Bug 15337 - str(factor) is slow
Summary: str(factor) is slow
Alias: None
Product: R
Classification: Unclassified
Component: I/O (show other bugs)
Version: R 3.0.0
Hardware: x86_64/x64/amd64 (64-bit) Linux
: P5 major
Assignee: R-core
Depends on:
Reported: 2013-06-06 19:33 UTC by Sam Steingold
Modified: 2013-07-30 17:09 UTC (History)
1 user (show)

See Also:


Note You need to log in before you can comment on or make changes to this bug.
Description Sam Steingold 2013-06-06 19:33:50 UTC
str(factor) is extremely slow (can take minutes!) for long vectors with many unused levels.
this is a major violation of the contract ("give reasonable output for *any* R object") because this speed makes the function virtually unusable.
to reproduce:
> words <- sapply(1:1e7,function(i)paste(sample(letters,8),collapse=""))

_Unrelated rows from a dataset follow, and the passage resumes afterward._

Lemma pool_ok_hit max p held cls b rest size :
  0 <= max < 2 ^ 63 -> pool_ok max (MkPoolWorld p held) ->
  size <= Pool.class_bytes cls ->
  rev (default [] (free_lists p !! cls)) = b :: rest ->
  pool_ok max (MkPoolWorld
    (MkHostBufferPool (max_cached_bytes p) (<[cls := rev rest]> (free_lists p))
       (Word.u64 (cached_bytes p - Pool.class_bytes cls)) (Word.u64 (allocations p + 1))
       (Word.u64 (pool_hits p + 1)) (Word.u64 (live p + 1)) (closed p))
    (MkPooledBuffer (pb_data b) size (pb_capacity b) (pb_size_class b) :: held)).
Proof.
  intros Hmax [Hm Hls Hcl Hca Hbd Hlv Had Hhe] Hsize Hrev. simpl in *.
  destruct (free_lists p !! cls) as [l|] eqn:El; [|done]. simpl in Hrev.
  apply rev_cons_perm in Hrev.
  pose proof (Hcl _ _ El) as Hbl. rewrite Hrev in Hbl.
  apply Forall_cons in Hbl as [[Hb Hbc] Hbr].
  pose proof (concat_insert _ _ _ _ _ El Hrev) as Hperm.
  pose proof (buffer_bytes_nonneg (List.concat (<[cls:=rev rest]> (free_lists p)))).
  rewrite Hperm in Hca. simpl in Hca. rewrite Hbc in Hca.
  assert (Word.u64 (cached_bytes p - Pool.class_bytes cls)
          = buffer_bytes (List.concat (<[cls:=rev rest]> (free_lists p)))) as Hu.
  { rewrite Word.u64_small; [lia|]. pose proof (class_bytes_pos cls). unfold Word.is_u64. lia. }
  pose proof (class_bytes_pos cls).
  split; simpl; try done.
  - by rewrite length_insert.
  - intros c l' Hl'. destruct (decide (c = cls)) as [->|Hne].
    + rewrite list_lookup_insert_eq in Hl' by by eapply lookup_lt_Some. by simplify_eq.
    + rewrite list_lookup_insert_ne in Hl' by done. by apply Hcl.
  - lia.
  - by rewrite Hlv, u64_succ.
  - revert Had. unfold addresses. simpl. rewrite Hperm. simpl. rewrite !fmap_app. simpl.
    by rewrite Permutation_middle.
  - constructor; [|done]. split; [done|]. simpl. destruct Hb as [_ ->]. by rewrite Hbc.
Qed.

Lemma pool_ok_alloc max p held mem size b p' :
  0 <= max < 2 ^ 63 -> pool_ok max (MkPoolWorld p held) ->
  (forall a, mem = Some a -> a ∉ addresses (MkPoolWorld p held)) ->
  Pool.Allocate mem size p = (Some b, p') -> pool_ok max (MkPoolWorld p' (b :: held)).
Proof.
  intros Hmax Hok Hfresh. unfold Pool.Allocate. pose proof (SizeClass_lt size) as Hc.
  set (cls := Pool.SizeClass size) in *.
  destruct (Z.ltb_spec (Pool.class_bytes cls) size) as [|Hsize]; [done|].
  destruct (rev _) as [|b0 rest] eqn:Erev; [|intros [= <- <-]; by apply pool_ok_hit].
  destruct mem as [a|]; [|done]. intros [= <- <-].
  specialize (Hfresh a eq_refl). destruct Hok. split; simpl in *; try done.
  - by rewrite ok_live0, u64_succ.
  - unfold addresses in *. simpl in *. rewrite fmap_app in *. simpl.
    rewrite <- Permutation_middle. by constructor.
  - by constructor.
Qed.

Lemma pool_ok_alloc_fail max p held mem size p' :
  pool_ok max (MkPoolWorld p held) ->
  Pool.Allocate mem size p = (None, p') -> pool_ok max (MkPoolWorld p' held).
Proof.
  intros Hok. unfold Pool.Allocate. destruct (_ <? _); [by intros [= <-]|].
  destruct (rev _); [|done]. destruct mem; [done|]. intros [= <-]. by destruct Hok.
Qed.
(** ** Enqueue *)

Lemma enqueue_rep c f p :
  rep_core c f -> List.length (f_queue f) < f_capacity f ->
  represents (Edge.PushLocked p c) (Fifo.enqueue p f).
Proof.
  intros [Hst Hp Hm Hl Hcf [Hb1 Hb2] Hs Hf (h & Hh & Hlt & Hr)] Hroom.
  assert (Hn : Word.u32 (size_ c + 1) = Z.of_nat (List.length (f_queue f ++ [p]))).
  { rewrite length_app, Hs. simpl. rewrite Word.u32_small; [lia|]. unfold Word.is_u32. lia. }
  unfold Edge.PushLocked, Fifo.enqueue. rewrite Hn. split; [|done]. split; simpl; try done.
  - by rewrite Hm.
  - by rewrite length_put.
  - rewrite length_app. simpl. lia.
  - exists h. split; [done|]. split; [done|].
    rewrite Hh, Hs, (wrap_spec _ (f_capacity f)) by lia.
    rewrite (put_rot _ (f_capacity f)) by lia. rewrite Hr.
    rewrite insert_app_r_alt by lia. rewrite Nat.sub_diag, length_app. simpl.
    replace (f_capacity f - List.length (f_queue f))
      with (S (f_capacity f - (List.length (f_queue f) + 1))) by lia.
    simpl. by rewrite <- app_assoc.
Qed.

> uids <- as.facror(sample(words[1:1e5],1e7,replace=TRUE))
> levels(uids) <- words
> system.time(str(uids))
 Factor w/ 9999170 levels "ucfztmbv","eqfsohly",..: 59269 86271 6298 58634 41938 95895 71648 41311 63157 67683 ...

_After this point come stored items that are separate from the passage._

(* ===== verification/EdgeTraces.v ===== *)
(** What an edge delivers: order, losses and end-of-stream markers over whole
    call sequences, and the edge's state machine. *)

From stdpp Require Import base numbers list strings.
From Stdlib Require Import ZArith Lia Ascii String.
From S2P Require Import Prelude Types Double Json GraphSpec CapabilityTypes Packet EdgeChannel EdgeRefinement.

Local Open Scope nat_scope.
Local Open Scope list_scope.

(** The packet a call adds to the queue.  An EOS marker behind another one is
    accepted without being queued again. *)
Definition enters (op : edge_op) (c : EdgeChannel) : list PacketRef :=
  match op with
  | OPush p =>
      match (Edge.Push p c).1 with
      | kAccepted => if Edge.is_eos_ref p && Edge.TailHasEos c then [] else [p]
      | kAcceptedDroppedOldest => [p]
      | _ => []
      end
  | OInjectEos p =>
      match (Edge.InjectEos p c).1 with
      | kAccepted => if Edge.TailHasEos c then [] else [p]
      | _ => []
      end
  | _ => []
  end.

(** The packet a call hands to the consumer. *)
Definition leaves (op : edge_op) (c : EdgeChannel) : list PacketRef :=
  match op with
  | OPop => match (Edge.Pop c).1 with Some p => [p] | None => [] end
  | _ => []
  end.

Fixpoint entered (ops : list edge_op) (c : EdgeChannel) : list PacketRef :=
  match ops with [] => [] | op :: ops' => enters op c ++ entered ops' (edge_call op c).2 end.
Fixpoint left_ (ops : list edge_op) (c : EdgeChannel) : list PacketRef :=
  match ops with [] => [] | op :: ops' => leaves op c ++ left_ ops' (edge_call op c).2 end.

(** The queued packets, from the head. *)
Definition contents (c : EdgeChannel) : list PacketRef :=
  take (Z.to_nat (size_ c)) (rot (Z.to_nat (head_ c)) (ring_ c)).

Definition is_fast_retire (op : edge_op) : bool :=
  match op with OMarkRetired true => true | _ => false end.

Lemma contents_rep c f : represents c f -> contents c = f_queue f.
Proof.
  intros [[? ? ? ? ? ? Hs ? (h & Hh & ? & Hr)] _]. unfold contents.
  rewrite Hs, Hh, !Nat2Z.id, Hr. by rewrite take_app_length.
Qed.

Definition eos_of (q : list PacketRef) : list PacketRef := List.filter Edge.is_eos_ref q.

Lemma drop_oldest_sublist q q' :
  Fifo.drop_oldest q = Some q' -> sublist q' q /\ eos_of q' = eos_of q.
Proof.
  revert q'. induction q as [|p q IH]; simpl; [done|]. intros q'.
  destruct (Edge.is_eos_ref p) eqn:E.
  - destruct (Fifo.drop_oldest q) as [q1|]; [|done]. intros [= <-].
    destruct (IH q1 eq_refl) as [Hs He]. split; [by constructor|]. unfold eos_of in *.
    cbn [List.filter]. by rewrite E, He.
  - intros [= <-]. split; [by constructor|done].
Qed.

(** One call: what leaves and what stays is what was there and what enters,
    minus at most evicted data. *)
Definition keeps (lossless : bool) (before after : list PacketRef) : Prop :=
  sublist after before /\ eos_of after = eos_of before /\ (lossless = true -> after = before).

Lemma keeps_refl b l : keeps b l l.
Proof. by split_and!. Qed.

Lemma eos_of_app l1 l2 : eos_of (l1 ++ l2) = eos_of l1 ++ eos_of l2.
Proof. apply List.filter_app. Qed.

Lemma keeps_app b l l' m m' : keeps b l l' -> keeps b m m' -> keeps b (l ++ m) (l' ++ m').
Proof.
  intros (Hs1 & He1 & Hl1) (Hs2 & He2 & Hl2). split_and!.
  - by apply sublist_app.
  - by rewrite !eos_of_app, He1, He2.
  - intros Hb. by rewrite Hl1, Hl2.
Qed.

Lemma keeps_trans b l1 l2 l3 : keeps b l1 l2 -> keeps b l2 l3 -> keeps b l1 l3.
Proof.
  intros (Hs1 & He1 & Hl1) (Hs2 & He2 & Hl2). split_and!; [by etrans|by rewrite He2|].
  intros Hb. by rewrite Hl2, Hl1.
Qed.

Definition lossless_policy (p : DropPolicy) : bool :=
  match p with kDropOldest => false | _ => true end.

Lemma push_keeps c f p :
  represents c f ->
  keeps (lossless_policy (f_policy f)) (f_queue f ++ enters (OPush p) c) (f_queue (Fifo.push p f).2).
Proof.
  intros Hrep. unfold enters. destruct (push_rep c f p Hrep) as [-> _].
  rewrite (tail_eos_rep _ _ (proj1 Hrep)). unfold Fifo.push.
  destruct (Edge.is_closing _); [rewrite app_nil_r; apply keeps_refl|].
  destruct (_ && _) eqn:Et; simpl; [rewrite app_nil_r; apply keeps_refl|].
  destruct (_ <? _); simpl; [apply keeps_refl|].
  assert (Hblock : keeps (lossless_policy (f_policy f)) (f_queue f ++ []) (f_queue (Fifo.block f).2)).
  { rewrite app_nil_r. unfold Fifo.block. simpl. case_decide; apply keeps_refl. }
  destruct (Edge.is_eos_ref p); [exact Hblock|].
  destruct (f_policy f); [exact Hblock| |rewrite app_nil_r; apply keeps_refl].
  destruct (Fifo.drop_oldest (f_queue f)) as [q|] eqn:Ed; simpl; [|rewrite app_nil_r; apply keeps_refl].
  apply drop_oldest_sublist in Ed as [Hs He]. apply keeps_app; [by split_and!|apply keeps_refl].
Qed.

Lemma call_keeps op c f :
  represents c f -> is_fast_retire op = false ->
  keeps (lossless_policy (f_policy f)) (f_queue f ++ enters op c)
    (leaves op c ++ f_queue (fifo_call op f).2).
Proof.
  intros Hrep Hfast. destruct op; simpl; rewrite ?app_nil_r; try apply keeps_refl.
  - pose proof (push_keeps c f p Hrep) as Hk. simpl in Hk. by destruct (Fifo.push p f).
  - destruct (inject_eos_rep c f p Hrep) as [-> _]. rewrite (tail_eos_rep _ _ (proj1 Hrep)).
    unfold Fifo.inject_eos. case_decide; [rewrite app_nil_r; apply keeps_refl|].
    destruct (Fifo.tail_eos _) eqn:Et; simpl; [rewrite app_nil_r; apply keeps_refl|].
    destruct (_ <=? _); [rewrite app_nil_r; apply keeps_refl|apply keeps_refl].
  - destruct (pop_rep c f Hrep) as [-> _]. unfold Fifo.pop.
    destruct (f_queue f) eqn:Eq; simpl; [rewrite Eq|]; apply keeps_refl.
  - unfold Fifo.mark_draining. destruct (Edge.is_closing _); apply keeps_refl.
  - destruct fast; [done|]. apply keeps_refl.
  - unfold Fifo.clear_backpressure. destruct (Fifo.full f); [apply keeps_refl|].
    case_decide; apply keeps_refl.
  - unfold Fifo.mark_backpressured, Fifo.clear_backpressure. destruct (f_state f); simpl;
      repeat (destruct (Fifo.full _) || case_decide); apply keeps_refl.
Qed.

Lemma fifo_policy op f : f_policy (fifo_call op f).2 = f_policy f.
Proof.
  destruct op; simpl; unfold Fifo.push, Fifo.inject_eos, Fifo.pop, Fifo.mark_draining,
    Fifo.mark_retired, Fifo.mark_backpressured, Fifo.clear_backpressure, Fifo.block; try done;
    repeat (case_decide || case_match; simplify_eq/=; try done).
Qed.

Lemma run_keeps ops c f :
  represents c f -> Forall (fun op => is_fast_retire op = false) ops ->
  keeps (lossless_policy (f_policy f)) (f_queue f ++ entered ops c)
    (left_ ops c ++ contents (calls edge_call ops c).2).
Proof.
  revert c f. induction ops as [|op ops IH]; intros c f Hrep Hops; simpl.
  { rewrite app_nil_r, (contents_rep c f Hrep). apply keeps_refl. }
  apply Forall_cons in Hops as [Hop Hops].
  pose proof (call_keeps op c f Hrep Hop) as Hk.
  destruct (call_rep op c f Hrep) as [_ Hrep'].
  specialize (IH _ _ Hrep' Hops). rewrite fifo_policy in IH.
  destruct (edge_call op c) as [r c1]. simpl in *.
  destruct (calls edge_call ops c1) as [rs c2]. simpl in *.
  rewrite app_assoc. eapply keeps_trans; [apply keeps_app; [exact Hk|apply keeps_refl]|].
  rewrite <- !app_assoc. apply keeps_app; [apply keeps_refl|done].
Qed.

(** Delivery over any sequence of calls without a fast retirement: the
    packets handed out followed by those still queued are the packets that
    entered, in order, with none lost unless the policy is [drop_oldest]; and
    even then no end-of-stream marker is lost. *)
Theorem edge_delivery id ext contract config from to ops :
  (0 <= capacity config <= 2 ^ 31)%Z ->
  Forall (fun op => is_fast_retire op = false) ops ->
  let c := Edge.make id ext contract config from to in
  keeps (lossless_policy (policy config)) (entered ops c)
    (left_ ops c ++ contents (calls edge_call ops c).2).
Proof.
  intros Hc Hops c. by apply (run_keeps ops c (fifo_make config)); [apply make_rep|].
Qed.

Lemma edge_delivery_witness :
  keeps false (entered sample_ops sample_edge)
    (left_ sample_ops sample_edge ++ contents (calls edge_call sample_ops sample_edge).2).
Proof. apply edge_delivery; [vm_compute; by split|by repeat constructor]. Defined.

(** ** The state machine *)

(** Progress of an edge: open, draining, retired. *)
Definition stage (s : EdgeState) : nat :=
  match s with kActive | kBackpressured => 0 | kDraining => 1 | kRetired => 2 end.

Lemma block_state c :
  state_ (Edge.block c).2 = state_ c \/ (state_ c = kActive /\ state_ (Edge.block c).2 = kBackpressured).
Proof. unfold Edge.block. simpl. case_decide; [right|left]; done. Qed.

Lemma push_state p c :
  state_ (Edge.Push p c).2 = state_ c \/ (state_ c = kActive /\ state_ (Edge.Push p c).2 = kBackpressured).
Proof.
  unfold Edge.Push. destruct (Edge.is_closing _); [by left|]. cbv zeta. destruct (_ && _); [by left|].
  destruct (_ <? _)%Z; [by left|]. destruct (Edge.is_eos_ref p); [apply block_state|].
  destruct (policy _); [apply block_state| |by left]. left. unfold Edge.evict_oldest.
  destruct (Edge.scan_victim _ _ _ _) as [v n]. destruct (n =? _)%Z; [done|]. simpl.
  by destruct (v =? _)%Z.
Qed.

Lemma clear_state c :
  state_ (Edge.ClearBackpressure c).2 = state_ c \/
  (state_ c = kBackpressured /\ state_ (Edge.ClearBackpressure c).2 = kActive).
Proof. unfold Edge.ClearBackpressure. destruct (Edge.full c); [by left|]. case_decide; [right|left]; done. Qed.

(** An edge never goes back: no call leads from draining to open or from
    retired to draining, and once the edge is draining or retired every [Push]
    is cancelled and changes nothing but the counter of cancelled pushes. *)
Theorem edge_stage_monotone op c :
  stage (state_ c) <= stage (state_ (edge_call op c).2) /\
  (1 <= stage (state_ c) -> forall p,
     Edge.Push p c = (kCancelled, Edge.on_metrics Metrics.add_cancelled c)).
Proof.
  split.
  - destruct op; simpl.
    + destruct (push_state p c) as [H|[H1 H2]]; destruct (Edge.Push p c); simpl in *;
        [by rewrite H|rewrite H1; simpl; lia].
    + unfold Edge.InjectEos. case_decide; [done|]. destruct (Edge.TailHasEos c); [done|].
      by destruct (_ >=? _)%Z.
    + unfold Edge.Pop. by destruct (_ =? _)%Z.
    + done.
    + unfold Edge.MarkDraining. destruct (state_ c) eqn:E; simpl; rewrite ?E; simpl; lia.
    + unfold Edge.MarkRetired. destruct fast, (state_ c); simpl; lia.
    + destruct (clear_state c) as [H|[H1 H2]]; destruct (Edge.ClearBackpressure c); simpl in *;
        [by rewrite H|rewrite H1; simpl; lia].
    + unfold Edge.MarkBackpressured, Edge.ClearBackpressure. destruct (state_ c) eqn:E; simpl;
        repeat (destruct (Edge.full _) || case_decide); simpl; rewrite ?E; simpl; lia.
    + done.
  - intros Hs p. unfold Edge.Push. destruct (state_ c); simpl in *; try lia; done.
Qed.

             user            system           elapsed 
15.752 (15.75sec)  0.128 (128.00ms) 15.915 (15.91sec) 
(your timing may vary because of the effects of randomness)
Comment 1 Martin Maechler 2013-06-08 13:39:23 UTC
Thank you, Sam!

  Indeed, this has been unfortunate, and I have fixed it,
together with another efficiency infelicity with *very* large objects, by a proposal from Luke Tierney,
in R-devel for now (svn rev 62902). 
Will backport  to  3.0.1 patched after few days,
just in case I had overlooked a use case which would show up on CRAN or elsewhere.